* [REQUIREMENT]: Set down exactly the lines of the records from the top to the line containing "The device is"; include both.

▽

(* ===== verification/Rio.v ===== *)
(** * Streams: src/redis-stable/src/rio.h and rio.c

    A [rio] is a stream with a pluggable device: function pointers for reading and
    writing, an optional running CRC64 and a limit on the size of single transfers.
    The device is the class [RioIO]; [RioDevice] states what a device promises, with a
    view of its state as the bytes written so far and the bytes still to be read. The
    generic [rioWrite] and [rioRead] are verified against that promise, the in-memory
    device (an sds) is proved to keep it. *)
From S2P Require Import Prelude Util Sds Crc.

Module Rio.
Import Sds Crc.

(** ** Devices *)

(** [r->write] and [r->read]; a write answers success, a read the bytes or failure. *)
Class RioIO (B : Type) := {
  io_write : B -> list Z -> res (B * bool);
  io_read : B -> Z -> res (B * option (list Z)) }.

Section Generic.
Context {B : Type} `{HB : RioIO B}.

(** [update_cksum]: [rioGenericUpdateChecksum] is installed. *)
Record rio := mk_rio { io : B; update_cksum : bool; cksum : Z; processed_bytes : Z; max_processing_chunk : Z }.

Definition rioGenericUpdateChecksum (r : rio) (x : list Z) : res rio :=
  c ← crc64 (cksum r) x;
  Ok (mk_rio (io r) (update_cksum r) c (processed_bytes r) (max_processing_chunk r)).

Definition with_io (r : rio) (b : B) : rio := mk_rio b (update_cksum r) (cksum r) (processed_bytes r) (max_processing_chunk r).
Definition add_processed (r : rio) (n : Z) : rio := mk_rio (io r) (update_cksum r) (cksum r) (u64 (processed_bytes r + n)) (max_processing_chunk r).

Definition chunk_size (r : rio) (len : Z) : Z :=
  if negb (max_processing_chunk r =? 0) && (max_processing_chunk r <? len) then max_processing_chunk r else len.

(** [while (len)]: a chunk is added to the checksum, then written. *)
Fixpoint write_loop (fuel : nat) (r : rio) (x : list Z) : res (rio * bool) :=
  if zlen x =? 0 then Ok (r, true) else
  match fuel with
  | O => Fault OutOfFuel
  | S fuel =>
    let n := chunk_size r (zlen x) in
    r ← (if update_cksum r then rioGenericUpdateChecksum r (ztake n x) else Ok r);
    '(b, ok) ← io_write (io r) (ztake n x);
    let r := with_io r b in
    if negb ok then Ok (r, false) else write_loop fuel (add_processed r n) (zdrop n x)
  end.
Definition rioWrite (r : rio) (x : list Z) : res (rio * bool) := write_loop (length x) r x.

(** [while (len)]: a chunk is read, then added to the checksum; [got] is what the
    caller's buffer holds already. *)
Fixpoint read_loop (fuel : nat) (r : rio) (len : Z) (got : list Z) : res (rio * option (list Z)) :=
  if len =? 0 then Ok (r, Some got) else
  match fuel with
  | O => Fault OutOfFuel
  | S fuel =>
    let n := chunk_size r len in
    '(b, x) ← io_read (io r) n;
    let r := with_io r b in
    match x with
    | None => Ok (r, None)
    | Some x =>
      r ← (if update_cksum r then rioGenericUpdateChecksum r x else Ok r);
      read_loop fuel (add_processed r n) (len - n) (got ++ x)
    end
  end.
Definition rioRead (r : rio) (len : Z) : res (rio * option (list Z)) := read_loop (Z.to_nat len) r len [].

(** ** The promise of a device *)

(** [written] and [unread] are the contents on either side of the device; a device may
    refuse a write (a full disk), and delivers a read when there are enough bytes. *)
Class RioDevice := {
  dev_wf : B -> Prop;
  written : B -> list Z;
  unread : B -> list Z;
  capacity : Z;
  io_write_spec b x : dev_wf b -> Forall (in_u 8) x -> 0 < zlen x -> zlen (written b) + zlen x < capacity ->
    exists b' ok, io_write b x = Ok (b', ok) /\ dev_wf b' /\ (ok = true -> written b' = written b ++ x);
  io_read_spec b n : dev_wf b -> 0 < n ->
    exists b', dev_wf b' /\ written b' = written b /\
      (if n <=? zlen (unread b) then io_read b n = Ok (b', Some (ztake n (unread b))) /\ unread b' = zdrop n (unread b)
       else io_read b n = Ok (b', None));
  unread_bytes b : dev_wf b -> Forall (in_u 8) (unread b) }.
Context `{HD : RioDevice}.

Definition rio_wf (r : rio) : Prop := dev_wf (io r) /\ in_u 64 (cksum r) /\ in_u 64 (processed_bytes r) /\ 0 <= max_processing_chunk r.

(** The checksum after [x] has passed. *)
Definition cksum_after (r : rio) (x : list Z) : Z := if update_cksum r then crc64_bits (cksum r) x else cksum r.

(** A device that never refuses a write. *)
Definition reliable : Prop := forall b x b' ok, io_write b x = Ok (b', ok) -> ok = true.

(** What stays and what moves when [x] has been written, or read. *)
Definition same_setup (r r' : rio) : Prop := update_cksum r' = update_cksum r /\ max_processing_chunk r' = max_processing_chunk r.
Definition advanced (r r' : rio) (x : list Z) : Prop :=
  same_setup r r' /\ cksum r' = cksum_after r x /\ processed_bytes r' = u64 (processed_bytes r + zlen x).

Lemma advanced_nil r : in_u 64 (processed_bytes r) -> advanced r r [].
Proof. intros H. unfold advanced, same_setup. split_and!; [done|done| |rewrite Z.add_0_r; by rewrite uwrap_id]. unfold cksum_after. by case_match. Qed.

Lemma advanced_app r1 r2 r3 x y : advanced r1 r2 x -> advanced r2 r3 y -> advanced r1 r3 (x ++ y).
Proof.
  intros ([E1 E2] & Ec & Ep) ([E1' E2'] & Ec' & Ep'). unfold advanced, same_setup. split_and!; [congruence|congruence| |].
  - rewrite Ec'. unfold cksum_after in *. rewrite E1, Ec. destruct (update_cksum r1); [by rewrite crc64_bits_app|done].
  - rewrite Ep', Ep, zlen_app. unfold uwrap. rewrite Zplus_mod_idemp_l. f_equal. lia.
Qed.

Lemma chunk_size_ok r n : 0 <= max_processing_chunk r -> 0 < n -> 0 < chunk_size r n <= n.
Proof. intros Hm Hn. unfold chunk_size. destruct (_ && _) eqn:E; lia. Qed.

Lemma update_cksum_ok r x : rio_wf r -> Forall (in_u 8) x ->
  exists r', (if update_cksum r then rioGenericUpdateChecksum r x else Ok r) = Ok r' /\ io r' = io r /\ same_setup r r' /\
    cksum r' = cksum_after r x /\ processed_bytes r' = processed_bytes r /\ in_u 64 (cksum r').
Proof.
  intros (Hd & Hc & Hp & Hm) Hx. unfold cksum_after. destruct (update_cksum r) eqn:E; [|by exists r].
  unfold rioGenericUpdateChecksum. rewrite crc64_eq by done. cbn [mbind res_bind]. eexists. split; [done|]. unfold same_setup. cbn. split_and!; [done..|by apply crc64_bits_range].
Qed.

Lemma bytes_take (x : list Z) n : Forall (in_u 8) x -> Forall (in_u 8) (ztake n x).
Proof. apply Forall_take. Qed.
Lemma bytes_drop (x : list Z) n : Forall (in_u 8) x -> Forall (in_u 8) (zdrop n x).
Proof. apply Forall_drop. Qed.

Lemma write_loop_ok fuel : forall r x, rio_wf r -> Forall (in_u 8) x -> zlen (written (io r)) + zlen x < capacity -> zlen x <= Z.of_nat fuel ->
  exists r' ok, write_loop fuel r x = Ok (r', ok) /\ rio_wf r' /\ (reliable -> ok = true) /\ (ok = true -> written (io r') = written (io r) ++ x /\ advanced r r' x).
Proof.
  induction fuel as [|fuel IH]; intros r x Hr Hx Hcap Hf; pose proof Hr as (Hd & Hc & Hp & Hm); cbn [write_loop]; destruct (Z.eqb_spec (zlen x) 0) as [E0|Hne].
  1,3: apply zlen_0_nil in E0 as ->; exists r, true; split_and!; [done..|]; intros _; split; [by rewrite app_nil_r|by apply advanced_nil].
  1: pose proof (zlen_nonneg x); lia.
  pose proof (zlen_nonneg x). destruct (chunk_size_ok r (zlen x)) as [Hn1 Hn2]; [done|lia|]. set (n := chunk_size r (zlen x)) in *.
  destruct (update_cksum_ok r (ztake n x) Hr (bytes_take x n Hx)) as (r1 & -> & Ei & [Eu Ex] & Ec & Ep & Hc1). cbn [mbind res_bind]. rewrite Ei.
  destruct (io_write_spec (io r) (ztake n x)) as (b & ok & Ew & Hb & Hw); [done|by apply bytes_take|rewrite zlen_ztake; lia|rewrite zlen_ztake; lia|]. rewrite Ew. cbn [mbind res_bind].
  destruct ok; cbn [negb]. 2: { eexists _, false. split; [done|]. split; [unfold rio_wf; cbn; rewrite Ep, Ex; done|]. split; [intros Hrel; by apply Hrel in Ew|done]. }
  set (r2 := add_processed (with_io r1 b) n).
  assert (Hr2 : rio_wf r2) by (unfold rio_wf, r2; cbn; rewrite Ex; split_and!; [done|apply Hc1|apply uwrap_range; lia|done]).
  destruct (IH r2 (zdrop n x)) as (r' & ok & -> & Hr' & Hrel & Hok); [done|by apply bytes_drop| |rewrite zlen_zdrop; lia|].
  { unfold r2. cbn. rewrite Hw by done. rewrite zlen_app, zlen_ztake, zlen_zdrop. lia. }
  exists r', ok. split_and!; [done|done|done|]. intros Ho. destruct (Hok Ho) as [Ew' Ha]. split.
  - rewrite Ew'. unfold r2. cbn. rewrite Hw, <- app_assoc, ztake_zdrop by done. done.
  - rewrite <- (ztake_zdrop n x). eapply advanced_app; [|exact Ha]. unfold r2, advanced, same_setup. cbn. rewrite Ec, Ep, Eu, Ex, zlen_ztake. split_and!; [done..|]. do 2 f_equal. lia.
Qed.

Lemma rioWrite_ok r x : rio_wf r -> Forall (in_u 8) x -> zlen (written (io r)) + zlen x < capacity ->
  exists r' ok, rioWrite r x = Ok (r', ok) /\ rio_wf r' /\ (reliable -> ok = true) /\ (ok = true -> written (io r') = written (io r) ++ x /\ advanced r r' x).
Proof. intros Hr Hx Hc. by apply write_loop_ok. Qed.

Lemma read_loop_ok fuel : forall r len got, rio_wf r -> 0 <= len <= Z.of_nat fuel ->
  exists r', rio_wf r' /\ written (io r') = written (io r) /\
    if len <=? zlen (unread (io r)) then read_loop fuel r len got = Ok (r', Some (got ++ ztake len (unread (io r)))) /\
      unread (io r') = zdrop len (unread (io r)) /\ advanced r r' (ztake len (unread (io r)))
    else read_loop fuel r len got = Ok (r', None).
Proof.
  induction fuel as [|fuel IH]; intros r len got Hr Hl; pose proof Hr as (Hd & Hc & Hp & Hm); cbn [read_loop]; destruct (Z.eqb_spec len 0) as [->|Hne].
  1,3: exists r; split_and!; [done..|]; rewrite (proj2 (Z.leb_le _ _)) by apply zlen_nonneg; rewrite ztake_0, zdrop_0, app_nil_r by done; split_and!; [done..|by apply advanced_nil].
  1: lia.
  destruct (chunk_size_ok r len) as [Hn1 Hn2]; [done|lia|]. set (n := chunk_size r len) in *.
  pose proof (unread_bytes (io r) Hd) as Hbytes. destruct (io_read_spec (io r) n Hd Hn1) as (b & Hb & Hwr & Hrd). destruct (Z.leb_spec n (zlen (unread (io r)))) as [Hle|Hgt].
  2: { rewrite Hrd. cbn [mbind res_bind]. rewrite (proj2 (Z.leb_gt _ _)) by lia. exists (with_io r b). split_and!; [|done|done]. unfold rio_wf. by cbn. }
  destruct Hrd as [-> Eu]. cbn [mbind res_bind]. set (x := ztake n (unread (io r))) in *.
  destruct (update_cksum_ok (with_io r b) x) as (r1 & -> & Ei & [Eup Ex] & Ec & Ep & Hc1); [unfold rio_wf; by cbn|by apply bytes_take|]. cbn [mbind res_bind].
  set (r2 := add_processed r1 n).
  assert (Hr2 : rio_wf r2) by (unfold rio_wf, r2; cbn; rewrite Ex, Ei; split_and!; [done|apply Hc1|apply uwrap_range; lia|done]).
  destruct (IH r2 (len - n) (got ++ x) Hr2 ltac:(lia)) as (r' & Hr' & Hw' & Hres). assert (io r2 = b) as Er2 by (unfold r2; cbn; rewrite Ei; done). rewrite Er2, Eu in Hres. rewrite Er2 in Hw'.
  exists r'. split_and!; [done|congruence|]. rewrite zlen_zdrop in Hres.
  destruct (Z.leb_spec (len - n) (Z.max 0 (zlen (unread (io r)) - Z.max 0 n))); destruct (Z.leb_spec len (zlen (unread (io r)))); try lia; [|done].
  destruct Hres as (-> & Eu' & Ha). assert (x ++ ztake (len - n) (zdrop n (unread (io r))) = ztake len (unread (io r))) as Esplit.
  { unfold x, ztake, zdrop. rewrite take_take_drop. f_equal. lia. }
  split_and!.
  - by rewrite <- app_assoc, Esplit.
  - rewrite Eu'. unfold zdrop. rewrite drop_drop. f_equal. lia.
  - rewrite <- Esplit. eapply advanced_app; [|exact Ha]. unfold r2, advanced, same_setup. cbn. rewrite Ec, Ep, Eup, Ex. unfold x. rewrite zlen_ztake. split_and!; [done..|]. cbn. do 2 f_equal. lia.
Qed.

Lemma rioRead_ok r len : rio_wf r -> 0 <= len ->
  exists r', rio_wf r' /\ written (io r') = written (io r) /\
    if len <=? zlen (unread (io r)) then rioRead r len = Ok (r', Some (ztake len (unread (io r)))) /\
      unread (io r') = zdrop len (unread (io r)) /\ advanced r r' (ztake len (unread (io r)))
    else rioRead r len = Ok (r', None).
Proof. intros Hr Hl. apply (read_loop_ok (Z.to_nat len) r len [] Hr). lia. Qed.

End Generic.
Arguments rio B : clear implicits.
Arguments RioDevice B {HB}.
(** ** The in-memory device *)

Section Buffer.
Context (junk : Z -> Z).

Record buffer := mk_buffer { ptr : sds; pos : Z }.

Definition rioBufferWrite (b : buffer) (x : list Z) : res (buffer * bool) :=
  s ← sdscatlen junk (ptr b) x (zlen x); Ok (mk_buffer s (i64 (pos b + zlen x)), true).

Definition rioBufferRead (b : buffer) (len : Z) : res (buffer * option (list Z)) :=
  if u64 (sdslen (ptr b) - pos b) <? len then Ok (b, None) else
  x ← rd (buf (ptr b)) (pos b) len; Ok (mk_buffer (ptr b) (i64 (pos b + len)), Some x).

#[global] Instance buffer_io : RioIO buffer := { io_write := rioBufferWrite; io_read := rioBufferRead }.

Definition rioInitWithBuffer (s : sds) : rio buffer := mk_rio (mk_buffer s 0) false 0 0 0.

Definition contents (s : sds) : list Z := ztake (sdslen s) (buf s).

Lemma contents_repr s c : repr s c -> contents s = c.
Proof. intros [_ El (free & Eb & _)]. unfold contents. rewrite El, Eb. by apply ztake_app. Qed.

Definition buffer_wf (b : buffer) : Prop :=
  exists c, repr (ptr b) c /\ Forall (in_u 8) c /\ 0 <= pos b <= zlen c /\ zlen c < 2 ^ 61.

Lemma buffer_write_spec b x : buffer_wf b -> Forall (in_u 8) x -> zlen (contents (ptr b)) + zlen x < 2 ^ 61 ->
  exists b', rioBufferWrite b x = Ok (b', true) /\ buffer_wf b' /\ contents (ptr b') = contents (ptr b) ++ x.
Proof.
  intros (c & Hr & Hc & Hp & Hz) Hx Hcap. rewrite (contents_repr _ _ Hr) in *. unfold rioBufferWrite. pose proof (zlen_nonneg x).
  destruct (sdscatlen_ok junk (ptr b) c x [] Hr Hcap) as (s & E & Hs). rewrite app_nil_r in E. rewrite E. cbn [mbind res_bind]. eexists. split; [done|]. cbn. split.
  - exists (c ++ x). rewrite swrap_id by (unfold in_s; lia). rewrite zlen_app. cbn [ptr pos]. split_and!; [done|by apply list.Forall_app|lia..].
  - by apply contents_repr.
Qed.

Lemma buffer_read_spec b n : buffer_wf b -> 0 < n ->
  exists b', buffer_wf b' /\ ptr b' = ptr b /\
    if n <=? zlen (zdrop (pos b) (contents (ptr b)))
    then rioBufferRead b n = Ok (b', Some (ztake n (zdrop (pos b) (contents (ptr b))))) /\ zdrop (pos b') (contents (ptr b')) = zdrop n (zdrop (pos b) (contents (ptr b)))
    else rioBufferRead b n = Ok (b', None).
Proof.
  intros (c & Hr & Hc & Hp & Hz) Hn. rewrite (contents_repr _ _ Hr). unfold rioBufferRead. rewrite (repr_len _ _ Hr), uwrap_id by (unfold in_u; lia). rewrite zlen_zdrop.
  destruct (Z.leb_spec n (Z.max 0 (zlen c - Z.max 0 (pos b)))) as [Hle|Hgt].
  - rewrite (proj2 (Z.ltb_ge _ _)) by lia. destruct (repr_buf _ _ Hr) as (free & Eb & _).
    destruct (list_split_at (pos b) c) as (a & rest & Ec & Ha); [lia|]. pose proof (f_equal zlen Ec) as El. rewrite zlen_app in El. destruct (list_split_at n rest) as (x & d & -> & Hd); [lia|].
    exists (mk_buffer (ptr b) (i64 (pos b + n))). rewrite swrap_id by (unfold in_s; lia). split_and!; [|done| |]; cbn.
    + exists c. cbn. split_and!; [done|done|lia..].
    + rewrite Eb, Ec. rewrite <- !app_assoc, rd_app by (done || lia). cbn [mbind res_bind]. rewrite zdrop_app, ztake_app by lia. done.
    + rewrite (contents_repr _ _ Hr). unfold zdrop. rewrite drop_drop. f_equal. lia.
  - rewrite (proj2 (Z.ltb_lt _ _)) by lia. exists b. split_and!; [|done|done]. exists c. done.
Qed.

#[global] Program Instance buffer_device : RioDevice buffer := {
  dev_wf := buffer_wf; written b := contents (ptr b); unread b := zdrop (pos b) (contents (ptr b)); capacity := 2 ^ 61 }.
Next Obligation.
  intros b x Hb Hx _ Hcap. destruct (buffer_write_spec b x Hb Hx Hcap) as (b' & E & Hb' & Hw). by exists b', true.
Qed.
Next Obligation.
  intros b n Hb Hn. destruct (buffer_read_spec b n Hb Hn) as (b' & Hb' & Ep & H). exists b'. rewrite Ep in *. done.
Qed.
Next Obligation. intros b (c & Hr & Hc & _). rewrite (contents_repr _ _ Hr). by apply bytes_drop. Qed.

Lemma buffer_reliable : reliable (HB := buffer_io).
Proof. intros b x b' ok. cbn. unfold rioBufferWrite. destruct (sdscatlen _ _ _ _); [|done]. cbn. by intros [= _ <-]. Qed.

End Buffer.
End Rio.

△

* [OUTPUT FOR THIS EXERCISE]:
(* ===== verification/Rio.v ===== *)
(** * Streams: src/redis-stable/src/rio.h and rio.c

    A [rio] is a stream with a pluggable device: function pointers for reading and
    writing, an optional running CRC64 and a limit on the size of single transfers.
    The device is the class [RioIO]; [RioDevice] states what a device promises, with a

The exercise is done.